The clinical course of sarcoidosis usually includes phases of exacerbation and remission. During an exacerbation of the disease, general weakness increases, myalgias and joint pains occur, ESR increases, leukopenia, lymphopenia and monocytosis develop. Hypercalcemia that occurs during exacerbations contributes to the appearance of thirst, polyuria, nausea and constipation. In the pulmonary form of sarcoidosis, the most serious complications are cardiopulmonary insufficiency, glaucoma, cataracts, etc.
The diagnosis of nasal sarcoidosis is established based on the absence of specific microbiota, characteristic morphological changes both in the nose and in other organs, and the clinical picture. Nasal sarcoidosis is differentiated from other granulomatosis. If sarcoidosis is suspected, an X-ray examination of the chest (enlarged mediastinal lymph nodes, pulmonary fibrosis), ultrasound of the abdominal organs, and a comprehensive blood test are mandatory.
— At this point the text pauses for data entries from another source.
(* ===== verification/Oauth.v ===== *)
(** * Oauth: OAuth2 tokens over HTTP ([go/oauthsrc/oauthsrc.go])

    [httpSource.Token], with the token of [go/firehose/firehose.go] as the value that
    responses are decoded into.  The pointer that [NewHTTP] is given is dereferenced,
    so that the state of a source is the value behind it.  [encoding/json] is modelled on
    objects: a field that is absent keeps its value. *)

From S2P Require Import Prelude GoStrings.
From stdpp Require Import strings.
Local Open Scope Z_scope.

Record Token := mkToken { AccessToken : string; TokenType : string; Expiry : Z }.

(** A type that JSON objects are decoded into and that converts to a token: decoding
    starts from a value, and an error may leave it changed. *)
Class Tokener (T J : Type) := {
  decode : J → T → T * bool;
  AsToken : T → Token;
}.

Inductive oauth_err := NewRequestErr | DoErr | StatusErr (status : Z) (body : string) | DecodeErr.

(** What the token URL answers: a status and a body, its text if it can be read and the
    JSON in it. *)
Inductive answer (J : Type) := NoRequest | NoResponse | Response (status : Z) (text : option string) (json : option J).
Arguments NoRequest {J}.
Arguments NoResponse {J}.
Arguments Response {J} status text json.

(** [src.empty] afterwards, and the token. *)
Definition httpSource_Token {T J} `{Tokener T J} (empty : T) (a : answer J) : T * outcome oauth_err Token :=
  match a with
  | NoRequest => (empty, Fail NewRequestErr)
  | NoResponse => (empty, Fail DoErr)
  | Response status text json =>
      if negb (status =? 200) then (empty, Fail (StatusErr status (default "[error reading response body]"%string text)))
      else match json with
           | None => (empty, Fail DecodeErr)
           | Some j => let '(raw, ok) := decode j empty in
                       (raw, if (ok : bool) then Ret (AsToken raw) else Fail DecodeErr)
           end
  end.

(** A source: where it asks, with which body, and the value that it decodes into. *)
Record httpSource (T : Type) := NewHTTP { method : string; tokenURL : string; body : string; empty : T }.
Arguments NewHTTP {T} method tokenURL body empty.
Arguments method {T}.
Arguments tokenURL {T}.
Arguments body {T}.
Arguments empty {T}.

(** [Token] on a source, [ask] being what is at the other end. *)
Definition Source_Token {T J} `{Tokener T J} (ask : string → string → string → answer J) (src : httpSource T)
    : httpSource T * outcome oauth_err Token :=
  let '(raw, r) := httpSource_Token (empty src) (ask (method src) (tokenURL src) (body src)) in
  (NewHTTP (method src) (tokenURL src) (body src) raw, r).

(** The answers of successive calls on one source. *)
Fixpoint tokens {T J} `{Tokener T J} (empty : T) (answers : list (answer J)) : list (outcome oauth_err Token) :=
  match answers with
  | [] => []
  | a :: answers => let '(empty, r) := httpSource_Token empty a in r :: tokens empty answers
  end.

(** ** The token of Firehose *)

Record dfuseToken := mkDfuse { Payload : string; ExpiresAt : Z }.

(** The members of a JSON object that the struct names. *)
Record dfuse_json := mkDfuseJSON { json_token : option string; json_expires_at : option Z }.

#[export] Instance dfuse_tokener : Tokener dfuseToken dfuse_json := {
  decode j t := (mkDfuse (default (Payload t) (json_token j)) (default (ExpiresAt t) (json_expires_at j)), true);
  AsToken t := mkToken (Payload t) "Bearer" (ExpiresAt t);
}.

Definition empty_dfuse : dfuseToken := mkDfuse "" 0.

(** What a new instance for every call would give. *)
Definition fresh_token {T J} `{Tokener T J} (empty : T) (a : answer J) : outcome oauth_err Token :=
  (httpSource_Token empty a).2.

(** A source is as good as one with a new instance while every answer that decodes has
    all members; an answer without one gets what an earlier answer had. *)
Lemma tokens_fresh (answers : list (answer dfuse_json)) t :
  Forall (λ a, match a with
    | Response 200 _ (Some j) => is_Some (json_token j) ∧ is_Some (json_expires_at j)
    | _ => True
    end) answers →
  tokens t answers = fresh_token empty_dfuse <$> answers.
Proof.
  revert t. induction answers as [|a answers IH]; intros t Ha; [done|].
  apply Forall_cons in Ha as [Ha Hs]. cbn [tokens fmap list_fmap].
  assert (∃ t', httpSource_Token t a = (t', fresh_token empty_dfuse a)) as [t' ->].
  { unfold fresh_token, httpSource_Token. destruct a as [| |status text [j|]]; try by eexists.
    - destruct (Z.eqb_spec status 200) as [->|]; simpl; [|by eexists].
      destruct Ha as [[x ->] [y ->]]. by eexists.
    - destruct (negb _); by eexists. }
  by rewrite (IH t' Hs).
Qed.

(** A source reuses the value that it decodes into: as long as every decoded answer has
    all its members the tokens are those of their answers, but a later answer that lacks
    one is completed with an earlier one's, expired tokens included. *)
Theorem Token_reuses (answers : list (answer dfuse_json)) token expiry text :
  Forall (λ a, match a with
    | Response 200 _ (Some j) => is_Some (json_token j) ∧ is_Some (json_expires_at j)
    | _ => True
    end) answers →
  tokens empty_dfuse answers = fresh_token empty_dfuse <$> answers ∧
  tokens empty_dfuse [Response 200 text (Some (mkDfuseJSON (Some token) (Some expiry)));
    Response 200 text (Some (mkDfuseJSON None (Some (expiry + 3600))));
    Response 200 text (Some (mkDfuseJSON None None))]
  = [Ret (mkToken token "Bearer" expiry); Ret (mkToken token "Bearer" (expiry + 3600));
     Ret (mkToken token "Bearer" (expiry + 3600))].
Proof. intros Ha. split; [by apply tokens_fresh|done]. Qed.

Lemma Token_reuses_witness :
  let a := Response 200 None (Some (mkDfuseJSON (Some "t"%string) (Some 5))) in
  tokens empty_dfuse [a; NoResponse; a] = [Ret (mkToken "t" "Bearer" 5); Fail DoErr; Ret (mkToken "t" "Bearer" 5)].
Proof.
  intros a. refine (proj1 (Token_reuses [a; NoResponse; a] "t" 5 None _)). by repeat constructor; try (by eexists).
Defined.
Treatment of nasal sarcoidosis, despite all the numerous proposals (arsenic, bismuth, mercury, gold, tuberculosis antigen, antibiotics, ACTH, radiotherapy, etc.), has proven ineffective or brings only temporary improvement.
Currently, in the active phase of sarcoidosis, treatment consists of long-term (6 months or more) use of glucocorticoids per os or locally (for example, in case of damage to the nose or eyes). They are also prescribed for damage to the heart, lungs, nervous system and generalized form. In complex treatment, immunosuppressants, delagyl, vitamin E are also used. At the same time, symptomatic treatment is carried out, depending on the localization of sarcoidosis and the resulting syndrome (treatment of respiratory failure, decompensated pulmonary heart disease, excision of adhesions from the nasal cavity, surgical treatment of complications of sarcoidosis of the eyes, etc.).
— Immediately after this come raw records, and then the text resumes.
Lemma service_neutral pkg s : braceless_opt pkg → service_plain s → neutral (service_actions pkg s).
Proof.
  intros Hp [Hn Hm] d. unfold service_actions. cbv zeta.
  assert (neutral (Method s ≫= definition_entry pkg (service_Name s))) as Hd.
  { apply neutral_bind. eapply Forall_impl; [exact Hm|]. intros m. by apply definition_entry_neutral. }
  assert (neutral (Method s ≫= client_class_method)) as Hc.
  { apply neutral_bind. eapply Forall_impl; [exact Hm|]. apply client_class_method_neutral. }
  assert (∀ d, nested d (join "." [default EmptyString pkg; default EmptyString (service_Name s)]) = Some d) as Hj.
  { intros d'. apply nested_braceless. cbn [join]. apply braceless_app; [by destruct pkg|].
    apply braceless_app; [done|by destruct (service_Name s)]. }
  braces. rewrite Hd. braces. rewrite Hj. braces. rewrite Hc. braces. done.
Qed.

Lemma Split_braceless sep s : braceless s → Forall braceless (Split sep s).
Proof.
  unfold braceless. induction s as [|c s IH]; [by repeat constructor|]. cbn [mentions Split].
  intros [[Ho Hs]%orb_false_iff [Hc Hs']%orb_false_iff]. specialize (IH (conj Hs Hs')).
  destruct (decide (c = sep)); [by constructor|]. destruct (Split sep s) as [|w ws]; [by constructor; [simpl; by rewrite Ho, Hc|]|].
  apply Forall_cons in IH as [[Hw Hw'] Hws]. constructor; [|done]. simpl. by rewrite Ho, Hc.
Qed.

Lemma open_namespaces d l : Forall braceless l →
  nested d (text (l ≫= λ ns, [Text "

export namespace "; Text ns; Text " {"])) = Some (length l + d).
Proof.
  intros Hl. revert d. induction Hl as [|ns l Hns _ IH]; intros d; [done|].
  match goal with |- context [(ns :: l) ≫= ?f] => change ((ns :: l) ≫= f) with (f ns ++ (l ≫= f)) end.
  braces. rewrite IH. simpl. f_equal. lia.
Qed.

Lemma close_namespaces {A} d (l : list A) : nested (length l + d) (text (l ≫= λ _, [Text "
}"])) = Some d.
Proof.
  induction l as [|x l IH]; [done|].
  match goal with |- context [(x :: l) ≫= ?f] => change ((x :: l) ≫= f) with (f x ++ (l ≫= f)) end.
  cbn [length Nat.add]. braces. exact IH.
Qed.

Lemma file_neutral f : file_plain f → neutral (file_actions f).
Proof.
  intros [Hp Hs] d. unfold file_actions. cbv zeta.
  assert (Forall braceless (namespaces (default EmptyString (Package f)))) as Hn by (apply Split_braceless; by destruct (Package f)).
  assert (neutral (Service f ≫= service_actions (Package f))) as Hsv.
  { apply neutral_bind. eapply Forall_impl; [exact Hs|]. intros s. by apply service_neutral. }
  braces. rewrite open_namespaces by done. cbn [mbind option_bind]. braces. rewrite Hsv. braces.
  rewrite close_namespaces. braces. done.
Qed.

Lemma tmpl_set target path files : Forall is_set (tmpl target path files) ↔ Forall file_complete files.
Proof.
  unfold tmpl. rewrite !Forall_app. rewrite (Forall_bind_iff is_set file_complete) by apply file_set.
  split; [tauto|]. intros Hf. split_and!; [by repeat constructor|done|by repeat constructor].
Qed.

Lemma tmpl_neutral target path files : braceless target → braceless path → Forall file_plain files →
  nested 0 (text (tmpl target path files)) = Some 0.
Proof.
  intros Ht Hw Hf. unfold tmpl.
  assert (neutral (files ≫= file_actions)) as Hn.
  { apply neutral_bind. eapply Forall_impl; [exact Hf|]. apply file_neutral. }
  braces. rewrite Hn. braces. done.
Qed.

(** C37. The generator fails where it cannot read descriptors, where a file has no
    package, a service no name or a method no types, or where the destination fails to take
    what is written, and nowhere else; what it has written by then is a
    beginning of the whole.  Otherwise it writes every file, and if no name holds a brace
    every brace that is opened is closed, and none is closed that was not opened. *)
Theorem run_correct Unmarshal src dest target path :
  let '(out, e) := run Unmarshal src dest target path in
  match descriptors Unmarshal src with
  | Ret files =>
      (∃ rest, text (tmpl target path files) = out +:+ rest) ∧
      match e with
      | None => Forall file_complete files ∧ out = text (tmpl target path files) ∧
          (braceless target → braceless path → Forall file_plain files → nested 0 out = Some 0)
      | Some NilPointer => ¬ Forall file_complete files
      | Some WriteErr => fails_on dest (tmpl target path files)
      | Some _ => False
      end
  | Fail e' => e = Some e' ∧ out = EmptyString
  | Panic => False
  end.
Proof.
  unfold run. destruct (descriptors Unmarshal src) as [files|e|] eqn:Ed; [|done|].
  2: { unfold descriptors in Ed. by repeat case_match. }
  destruct (execute_prefix dest 0 (tmpl target path files)) as (rest & Hr & Hn).
  pose proof (execute_err dest 0 (tmpl target path files)) as He.
  destruct (execute dest 0 (tmpl target path files)) as [out [[]|]]; cbn [fst snd] in *;
    (split; [by exists rest|]); try done.
  - by rewrite <-(tmpl_set target path).
  - rewrite (Hn eq_refl), string_app_nil_r in Hr. rewrite <-Hr. split; [by apply (tmpl_set target path)|].
    split; [done|]. apply tmpl_neutral.
Qed.

(** ** Examples *)

Definition toy_method : MethodDescriptorProto := mkMethod (Some "Echo") (Some ".demo.v1.Req") (Some ".demo.v1.Resp") None (Some true).
Definition toy_file (pkg : option string) : FileDescriptorProto := mkFile pkg [mkService (Some "Demo") [toy_method]].

Example toy_server_method : text (client_class_method toy_method) = "
        
        

        

        
    public Echo(req: pb.demo.v1.Req): proofgrpc.ClientReadableStream<pb.demo.v1.Resp> {
        return new proofgrpc.ClientReadableStream<pb.demo.v1.Resp>(this.client.Echo(req));
    }
        

        
    "%string.
Proof. vm_compute. reflexivity. Qed.

(** A file without a package, which protobuf allows, is where the generator stops, after
    the imports; a destination that takes two writes is where it stops in between. *)
Lemma run_correct_witness :
  let run pkg dest := run (λ _, Some [toy_file pkg]) (Some []) dest "demo" "." in
  (run None (λ _ _, None)).2 = Some NilPointer ∧
  (run (Some "demo.v1") (λ i _, if decide (i = 2) then Some 3 else None)).2 = Some WriteErr ∧
  nested 0 (run (Some "demo.v1") (λ _ _, None)).1 = Some 0 ∧ (run (Some "demo.v1") (λ _ _, None)).2 = None.
Proof.
  intros run0. assert ((run0 (Some "demo.v1") (λ _ _, None)).2 = None) as E by (vm_compute; reflexivity).
  split; [vm_compute; reflexivity|]. split; [vm_compute; reflexivity|]. split; [|exact E].
  pose proof (run_correct (λ _, Some [toy_file (Some "demo.v1")]) (Some []) (λ _ _, None) "demo" ".") as W.
  unfold run0 in *. destruct (run (λ _, Some [toy_file (Some "demo.v1")]) (Some []) (λ _ _, None) "demo" ".") as [out e].
  simpl in E. subst e. destruct W as (_ & _ & _ & Hb). apply Hb; [done|done|]. by repeat constructor.
Defined.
The prognosis for life and ability to work is favorable with early treatment. Recovery is possible after the first course of hormonal therapy; many patients may experience long-term remissions. In the late stages of the disease, treatment is ineffective. Patients with stable cardiopulmonary insufficiency and damage to the nervous system are incapacitated, and their prognosis for life worsens. Patients with sarcoidosis are subject to dispensary observation in anti-tuberculosis institutions.